GIVEN INFORMATION:
(** A growth step that was accepted, before a run that is matched. *)
Lemma grow_refined_step total w r :
  total < target →
  grow_refined (grown plan (sim_progress s) (total + step) w) (total + step) r →
  grow_refined w total r.
Proof.
  intros Ht.
  pose (l0 := [Stdout (sim_progress s (total + step)); Sleep (step_interval plan)]).
  assert (∀ w' t, (world_wf (grown plan (sim_progress s) (total + step) w) →
            world_wf w' ∧ heap_live_bytes (w_heap w') =
              heap_live_bytes (w_heap (grown plan (sim_progress s) (total + step) w))
              + (t - (total + step))) →
          world_wf w → world_wf w' ∧
            heap_live_bytes (w_heap w') = heap_live_bytes (w_heap w) + (t - total)) as Hfp.
  { intros w' t Hf Hwf. destruct (Hf (grown_wf _ _ Hstep _ _ Hwf)) as [? ->].
    split; [done|].
    pose proof (grown_n_live_bytes plan (sim_progress s) Hstep 1 total w Hwf) as E.
    change (grown_n _ _ 1 total w) with (grown plan (sim_progress s) (total + step) w) in E.
    lia. }
  destruct 1 as [l t w' Ho Hp Hf | l t w' Ho Hp Hf].
  - apply (grow_refined_idle _ _ (l0 ++ l) t); [| |by apply Hfp].
    + rewrite Ho. simpl. by rewrite <- !app_assoc.
    + by apply (path_cons _ _ _ l0 _ _ _ (step_grow s _ total Ht)).
  - apply (grow_refined_growing _ _ (l0 ++ l) t); [| |by apply Hfp].
    + rewrite Ho. simpl. by rewrite <- !app_assoc.
    + by apply (path_cons _ _ _ l0 _ _ _ (step_grow s _ total Ht)).
Qed.

Lemma grow_refines fuel total w :
  0 <= total →
  grow_refined w total (grow plan (sim_growth_failure s) (sim_progress s) fuel total w).
Proof.
  revert total w. induction fuel as [|fuel IH]; intros total w Ht;
    (destruct (decide (target <= total)) as [Hd|Hd];
     [rewrite grow_done by done;
      apply (grow_refined_idle _ _ []); [by rewrite app_nil_r | by apply path_one, step_reached |];
      intros; split; [done | lia] |]).
  - rewrite grow_out_of_fuel by lia.
    apply (grow_refined_growing _ _ [] total); [by rewrite app_nil_r | apply path_nil |].
    intros; split; [done | lia].
  - destruct (accepts plan w) eqn:Ha.
    + rewrite grow_accepted by (done || lia). apply grow_refined_step; [lia|]. apply IH. lia.
    + rewrite grow_refused by (done || lia).
      apply (grow_refined_idle _ _ [Stderr (sim_growth_failure s)]);
        [done | apply path_one, step_refused; lia |].
      intros Hwf. split; [by apply refused_wf|]. rewrite refused_live_bytes. lia.
Qed.

(** What [run] does after the startup, by the outcome of the growth
    loop. *)
Lemma run_after_startup fuel_grow fuel_idle w1 :
  (growth s fuel_grow;; idle s fuel_idle;; mret 0) w1 =
  if growth_enabled plan then
    match grow plan (sim_growth_failure s) (sim_progress s) fuel_grow initial w1 with
    | Ok _ w' => OutOfFuel (idled s fuel_idle w')
    | Fault f w' => Fault f w'
    | OutOfFuel w' => OutOfFuel w'
    end
  else OutOfFuel (idled s fuel_idle w1).
Proof.
  unfold growth. destruct (growth_enabled plan).
  - destruct (grow _ _ _ _ _ _) as [t w'|f w'|w'] eqn:E.
    + rewrite (bind_Ok _ _ _ _ _ (eq_trans (bind_Ok _ (λ _, mret tt) _ _ _ E) eq_refl)).
      by rewrite (bind_OutOfFuel _ _ _ _ (idle_forever s fuel_idle w')).
    + by rewrite (bind_Fault _ _ _ _ _ (bind_Fault _ (λ _, mret tt) _ _ _ E)).
    + by rewrite (bind_OutOfFuel _ _ _ _ (bind_OutOfFuel _ (λ _, mret tt) _ _ E)).
  - by rewrite bind_ret_run, (bind_OutOfFuel _ _ _ _ (idle_forever s fuel_idle w1)).
Qed.

(** A run that has started and whose growth phase is matched up to the
    state [st], with idle rounds after it when [st] is idle. *)
Lemma run_refined_started w l st w' n :
  0 <= initial →
  w_out w' = w_out (run_started s w) ++ l →
  sim_path s (w_pid w) (SimState (after_startup s) initial) l st →
  (world_wf w →
   heap_live_bytes (w_heap w') = heap_live_bytes (w_heap w) + st_reserved st) →
  (n = 0%nat ∨ st_phase st = IDLE) →
  run_refined w (OutOfFuel (idled s n w')).
Proof.
  intros Hi Ho Hp Hf Hn.
  apply (refined_running _ (startup_events s (w_pid w) ++ l ++ idle_events s n) st).
  - by rewrite idled_out, Ho, run_started_out, <- !app_assoc.
  - apply (path_cons _ _ _ _ _ _ _ (step_startup s _)). eapply path_app; [done|].
    destruct Hn as [->|Hn]; [apply path_nil|].
    destruct st as [ph t]. simpl in Hn. subst ph. apply sim_path_idle.
  - by rewrite idled_heap.
Qed.

(** Refinement: for every allocator and every fuel, the outcome of
    [run] is matched by the machine. *)
Lemma run_refines fuel_grow fuel_idle w :
  run_refined w (run s fuel_grow fuel_idle w).
Proof.
  rewrite run_startup by lia. destruct (run_accepted s w) eqn:Ha.
  - rewrite run_after_startup. unfold after_startup in *.
    pose proof (grow_refines fuel_grow initial (run_started s w) ltac:(lia)) as Hr.
    pose proof (run_started_live_bytes s w) as Hb.
    pose proof (run_started_wf s w ltac:(lia)) as Hw.
    destruct (growth_enabled plan) eqn:Hg.
    + inversion Hr as [l t w' Ho Hp Hf E | l t w' Ho Hp Hf E].
      * apply (run_refined_started _ l (SimState IDLE t)); unfold after_startup;
          rewrite ?Hg; [lia | done | done | | by right].
        intros Hwf. destruct (Hf (Hw Hwf)) as [_ ->]. rewrite Hb by done. simpl. lia.
      * apply (run_refined_started _ l (SimState GROWING t) w' 0); unfold after_startup;
          rewrite ?Hg; [lia | done | done | | by left].
        intros Hwf. destruct (Hf (Hw Hwf)) as [_ ->]. rewrite Hb by done. simpl. lia.
    + apply (run_refined_started _ [] (SimState IDLE initial)); unfold after_startup;
        rewrite ?Hg; [lia | by rewrite app_nil_r | apply path_nil | done | by right].
  - by apply (refined_exit _ [Stderr (sim_start_failure s)]); [|constructor|].
Qed.

End Refinement.

(** ** Programs behind the interface *)

(** Every simulator program refines the machine of its simulation. *)
Lemma simulated_refines `{DM : DataModel} (main : nat → M Z) `{!Simulated main} fuel w :
  0 <= initial_size_bytes (sim_plan (simulation main))
    <= target_size_bytes (sim_plan (simulation main)) →
  0 < step_size_bytes (sim_plan (simulation main)) →
  target_size_bytes (sim_plan (simulation main)) + step_size_bytes (sim_plan (simulation main))
    <= size_modulus →
  run_refined (simulation main) w (main fuel w).
Proof. intros. rewrite (main_run fuel w). by apply run_refines. Qed.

BRIEF: Restate word for word the entries above, starting at the line with "change (grown_n _" and ending at the line with "apply IH. lia.", inclusive, and no others.

EXERCISE RESPONSE:
    change (grown_n _ _ 1 total w) with (grown plan (sim_progress s) (total + step) w) in E.
    lia. }
  destruct 1 as [l t w' Ho Hp Hf | l t w' Ho Hp Hf].
  - apply (grow_refined_idle _ _ (l0 ++ l) t); [| |by apply Hfp].
    + rewrite Ho. simpl. by rewrite <- !app_assoc.
    + by apply (path_cons _ _ _ l0 _ _ _ (step_grow s _ total Ht)).
  - apply (grow_refined_growing _ _ (l0 ++ l) t); [| |by apply Hfp].
    + rewrite Ho. simpl. by rewrite <- !app_assoc.
    + by apply (path_cons _ _ _ l0 _ _ _ (step_grow s _ total Ht)).
Qed.

Lemma grow_refines fuel total w :
  0 <= total →
  grow_refined w total (grow plan (sim_growth_failure s) (sim_progress s) fuel total w).
Proof.
  revert total w. induction fuel as [|fuel IH]; intros total w Ht;
    (destruct (decide (target <= total)) as [Hd|Hd];
     [rewrite grow_done by done;
      apply (grow_refined_idle _ _ []); [by rewrite app_nil_r | by apply path_one, step_reached |];
      intros; split; [done | lia] |]).
  - rewrite grow_out_of_fuel by lia.
    apply (grow_refined_growing _ _ [] total); [by rewrite app_nil_r | apply path_nil |].
    intros; split; [done | lia].
  - destruct (accepts plan w) eqn:Ha.
    + rewrite grow_accepted by (done || lia). apply grow_refined_step; [lia|]. apply IH. lia.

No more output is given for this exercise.